Exercise description. Find the string "None" in the records. Copy each line that has it.

Material for this exercise.
(** C14. Without faults the log is exactly the old content followed by the whole buffers of the successful
    clients, each once; a client that succeeded is never dropped, one that is still waiting is not
    yet in it. *)
Theorem group_commit_exactly_once buf f n s :
  ffaults f = [] -> rtc (step buf) (initial f n) s ->
  ∃ acked, fdata (gfile s) = fdata f ++ concat (map buf acked) ∧ NoDup acked ∧
    ∀ i, clients s !! i = Some (Returned None) <-> i ∈ acked.
Proof.
  intros Hf Hr.
  assert (queue_inv s ∧ content_inv buf (fdata f) s) as [_ (acked & _ & ? & ? & ?)].
  { eapply (reachable_ind buf (fun s => queue_inv s ∧ content_inv buf (fdata f) s)); [| |exact Hr].
    - intros ?? [Hq Hc] Hs. eauto using queue_inv_step, content_inv_step.
    - split; [apply queue_inv_initial|by apply content_inv_initial]. }
  eauto.
Qed.

Lemma group_commit_exactly_once_witness :
  ∃ acked, example_buf 0 = [] ++ concat (map example_buf acked) ∧ NoDup acked ∧
    ∀ i, clients example_commit !! i = Some (Returned None) <-> i ∈ acked.
Proof.
  apply (group_commit_exactly_once example_buf NewFile 1 example_commit); [reflexivity|].
  exact (proj1 group_commit_durable_witness).
Defined.

(** C28. No request is lost: from every reachable state the committer alone can answer a waiting client. *)
Theorem group_commit_answers buf f n s i :
  rtc (step buf) (initial f n) s -> clients s !! i = Some Waiting ->
  ∃ s' err, rtc (step buf) s s' ∧ clients s' !! i = Some (Returned err).
Proof.
  intros [Hd Hw He]%queue_inv_reachable Hi%Hw. destruct (committer s) as [|reqs|reqs|] eqn:Hc.
  - cbn in Hi. destruct (chan s) as [|j q] eqn:Hq; [set_solver|].
    edestruct (drain_commit buf (mkG (gfile s) (gclosed s) q (chan_closed s) (Draining [j]) (clients s)))
      as (s' & err & Hs' & Hcl); [done|].
    exists s', err. split; [eapply rtc_l; [by apply step_receive|exact Hs']|].
    rewrite Hcl, ack_all_lookup, decide_True by done. done.
  - destruct (drain_commit buf s reqs Hc) as (s' & err & Hs' & Hcl).
    exists s', err. split; [done|]. rewrite Hcl, ack_all_lookup, decide_True by done. done.
  - destruct (answer_committing buf s reqs i Hc Hi) as (s' & err & ? & ?); eauto.
  - destruct (He eq_refl) as [Hq _]. rewrite Hq in Hi. set_solver.
Qed.

Definition example_waiting : gstate :=
  mkG NewFile false [0%nat] false Receiving {[0%nat := Waiting]}.

Lemma group_commit_answers_witness :
  ∃ s' err, rtc (step example_buf) example_waiting s' ∧ clients s' !! 0%nat = Some (Returned err).
Proof.
  apply (group_commit_answers example_buf NewFile 1 example_waiting 0); [|reflexivity].
  eapply rtc_l; [apply (step_submit_open _ _ 0); reflexivity|].
  eapply rtc_l; [apply (step_send _ _ 0); [reflexivity|reflexivity|vm_compute; lia]|].
  apply rtc_refl.
Defined.

(** C15. Close may come between a client's check of [closed] and its send: the send on the closed channel
    panics. *)
Theorem submit_close_race buf :
  ∃ s, rtc (step buf) (initial NewFile 1) s ∧ clients s !! 0%nat = Some ClientPanic.
Proof.
  eexists. split.
  - eapply rtc_l; [apply (step_submit_open _ _ 0); reflexivity|].
    eapply rtc_l; [apply step_close; reflexivity|].
    eapply rtc_l; [apply (step_send_closed _ _ 0); reflexivity|]. apply rtc_refl.
  - reflexivity.
Qed.

(** *** The interval mode *)

(** What has been synced stays in the part that survives a crash. *)
Definition survives (d : bytes) (w : WAL) : Prop := d `prefix_of` take (Z.to_nat (fdurable (file w))) (fdata (file w)).

Lemma survives_Sync d w : survives d w -> survives d (Sync w).1.
Proof.
  intros Hd. unfold survives, Sync, file_Sync in *. pose proof (prefix_take (fdata (file w)) (Z.to_nat (fdurable (file w)))) as Hp.
  destruct (ffaults (file w)) as [|[k|] fl]; cbn in *; try done; (unfold len; rewrite Nat2Z.id, firstn_all; by etrans).
Qed.

Lemma survives_Write d f p : d `prefix_of` take (Z.to_nat (fdurable f)) (fdata f) ->
  let f' := (file_Write f p).1.1 in d `prefix_of` take (Z.to_nat (fdurable f')) (fdata f').
Proof.
  intros Hd. destruct (file_Write f p) as [[f' n] err] eqn:E. cbn. unfold file_Write in E.
  assert (∃ q, fdata f' = fdata f ++ q ∧ fdurable f' = fdurable f) as (q & -> & ->).
  { destruct (ffaults f) as [|[k|] fl]; injection E as <- <- <-; by eexists. }
  etrans; [exact Hd|]. rewrite firstn_app. by apply prefix_app_r.
Qed.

Result for this exercise.
    ∀ i, clients s !! i = Some (Returned None) <-> i ∈ acked.
    ∀ i, clients example_commit !! i = Some (Returned None) <-> i ∈ acked.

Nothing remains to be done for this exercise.